ABOUT THIS EXERCISE: Which lines of the entries below include "outside"? List them all.

RECORDS FOR THE TASK:
(** The state [s] is not inside the state the history [h] belongs to. *)
Definition outside (s h : nat) : bool := negb (isDescendant c s (parent c h)).

(** The targets of a transition of the state [s]. *)
Definition transition_targets (s : nat) (X : list nat) : Prop :=
  X = [] ∨ X = [root] ∨
  (target_set root X
   ∧ Forall (λ h, kind c h = KindHistory → outside s h = true) X).

#[global] Instance transition_targets_dec s X : Decision (transition_targets s X).
Proof. unfold transition_targets. apply _. Defined.

(** What well-formedness asks of one state.  [hrank] orders the history states
    along their default transitions: it exists exactly when these defaults form
    no cycle. *)
Definition wf_state (hrank : nat → nat) (s : nat) : Prop :=
  NoDup (children c s)
  ∧ Forall (λ t, t_source t = s ∧ transition_targets s (resolve c (t_target t))) (transitions c s)
  ∧ match kind c s with
    | KindCompound =>
        match initial c s with Some t => target_set s (resolve c (t_target t)) | None => False end
    | KindParallel => realChildren c s ≠ []
    | KindAtomic | KindFinal => children c s = []
    | KindHistory =>
        children c s = [] ∧ hrank s ≤ length (c_order c) ∧
        match parent c s, initial c s with
        | Some q, Some t =>
            target_set q (resolve c (t_target t))
            ∧ Forall (λ h, kind c h = KindHistory → hrank h < hrank s) (resolve c (t_target t))
        | _, _ => False
        end
    end.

RESPONSE TO THIS TASK:
Definition outside (s h : nat) : bool := negb (isDescendant c s (parent c h)).
   ∧ Forall (λ h, kind c h = KindHistory → outside s h = true) X).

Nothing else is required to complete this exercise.